When things go wrong in a marriage the person may feel that they accidently married the wrong person. It is important that you marry a person that you are compatible with but marriage has less to do with the person you married than doing the right things to the person to whom you are married.
The first thing you can do is analyse your behaviour and see how you can change. When you change your behaviour you will automatically change the behaviour of your spouse as the other person has developed an automatic response to what you say and do.
What would be your perfect day, what things would you be saying to your partner and what would you be doing? This is an outcome that you can start working towards. Then break this down into doable steps.
Get some YOU time. The better person you become the more you can bring to the partnership. Both partners in the marriage need space, nobody wants to be crowded. Space also helps to put things in perspective.

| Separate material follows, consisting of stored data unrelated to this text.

(** * POS-SandBox: a shallow embedding of the client and server logic

    The development follows the JavaScript sources:
    - [public/js/monitoring.js]  (class MonitoringManager)    -> Module Monitoring
    - [public/js/config.js]      (class ConfigurationManager) -> Module Config
    - the serverless server      (app.post('/api/auth/login')) -> Module Login
    - the reports module         (class ReportsManager)       -> Module Reports

    Conventions of the embedding.
    - A JavaScript number is a rational [Q]: arithmetic is exact, so the
      rounding of IEEE doubles is not part of the model.  A number that can be
      NaN is an [option], [None] standing for NaN.
    - A JavaScript string is a [string]; every [ascii] stands for one code
      unit, and code units above 255 are outside the model (a character
      beyond them in a message of the sources is kept as its UTF-8 bytes).
    - An object is the list of its own properties in insertion order; a
      property read falls back on [Object.prototype].
    - Host readings ([Date.now()], [performance.now()], [Math.random()],
      [new Date().toISOString()]) are inputs of the operation that reads
      them; the parsers and printers of the host are parameters.
    - DOM writes and [console.log] are not modelled; [localStorage] entries
      that the code writes are fields of the modelled state. *)

From Stdlib Require Import ZArith QArith Qround String Ascii List Lia Bool.
From Stdlib Require Import DecimalString Lqa.
From stdpp Require Import base list sorting strings.
Import ListNotations.

Set Warnings "-register-all".

(** ** JavaScript values *)

Module JS.

(** The values that the sources handle; [Native name] is a built-in
    function, and the property list of an object is in insertion order. *)
Inductive Value : Type :=
| Undefined
| Null
| Boolean (b : bool)
| Number (q : Q)
| Str (s : string)
| Object (fields : list (string * Value))
| Array (items : list Value)
| Native (name : string).

(** [typeof v === 'object'] : objects, arrays and [null]. *)
Definition typeof_is_object (v : Value) : bool :=
  match v with
  | Null | Object _ | Array _ => true
  | _ => false
  end.

Definition is_null (v : Value) : bool :=
  match v with Null => true | _ => false end.

Definition is_nullish (v : Value) : bool :=
  match v with Null | Undefined => true | _ => false end.

(** ToBoolean. *)
Definition truthy (v : Value) : bool :=
  match v with
  | Undefined | Null => false
  | Boolean b => b
  | Number q => negb (Qeq_bool q 0)
  | Str s => negb (String.eqb s EmptyString)
  | Object _ | Array _ | Native _ => true
  end.

(** [s || d] for a string-valued property that may be absent. *)
Definition str_or (o : option string) (d : string) : string :=
  match o with
  | Some s => if String.eqb s EmptyString then d else s
  | None => d
  end.

(** [!s] for a string-valued property that may be absent. *)
Definition str_falsy (o : option string) : bool :=
  match o with
  | Some s => String.eqb s EmptyString
  | None => true
  end.

(** [arr.slice(-n)] for [n >= 0]: the last [n] elements; [-0] is [0], so
    [slice(-0)] is the whole array. *)
Definition slice_last {A : Type} (n : nat) (l : list A) : list A :=
  if Nat.eqb n 0 then l else skipn (length l - n) l.

(** The double quote, as a one-character string. *)
Definition dquote : string := String (ascii_of_nat 34) EmptyString.

(** [String(n)] for an integer [n]. *)
Definition string_of_Z (n : Z) : string := NilZero.string_of_int (Z.to_int n).

(** [Math.round]: the nearest integer, ties towards plus infinity. *)
Definition round (x : Q) : Z := Qfloor (x + (1 # 2))%Q.

(** [obj[k] = v] on the property list of an object: an existing property
    keeps its place, a new one goes last. *)
Fixpoint obj_set (k : string) (v : Value) (fields : list (string * Value))
  : list (string * Value) :=
  match fields with
  | [] => [(k, v)]
  | (k', v') :: rest =>
      if String.eqb k k' then (k', v) :: rest else (k', v') :: obj_set k v rest
  end.

(** [{ ...a, ...b }] on property lists. *)
Definition obj_spread (a b : list (string * Value)) : list (string * Value) :=
  fold_left (fun acc kv => obj_set (fst kv) (snd kv) acc) b a.

Fixpoint assoc {A : Type} (k : string) (l : list (string * A)) : option A :=
  match l with
  | [] => None
  | (k', v) :: l' => if String.eqb k k' then Some v else assoc k l'
  end.

Definition mem (k : string) (l : list string) : bool :=
  existsb (String.eqb k) l.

Resolve money issues. Money can play a huge part in the conflict that can arise. Money can be used for power in a relationship. Money is just euros and cents, it can also represent control, self-worth and freedom. It is important to make an active plan as how to manage money,
Let go of grudges, let go of the bad memories. There is no going back in time to change history and you and you partner are different people today. People are growing and changing as time moves on, don’t let the past destroy the present and the future.
Get connected again. People lose connection, they can drift apart where time, interest and passion are put into other things. For instance, he gets married to the work and she gets married to the kids. They lose each other in the process, they stop building the connection.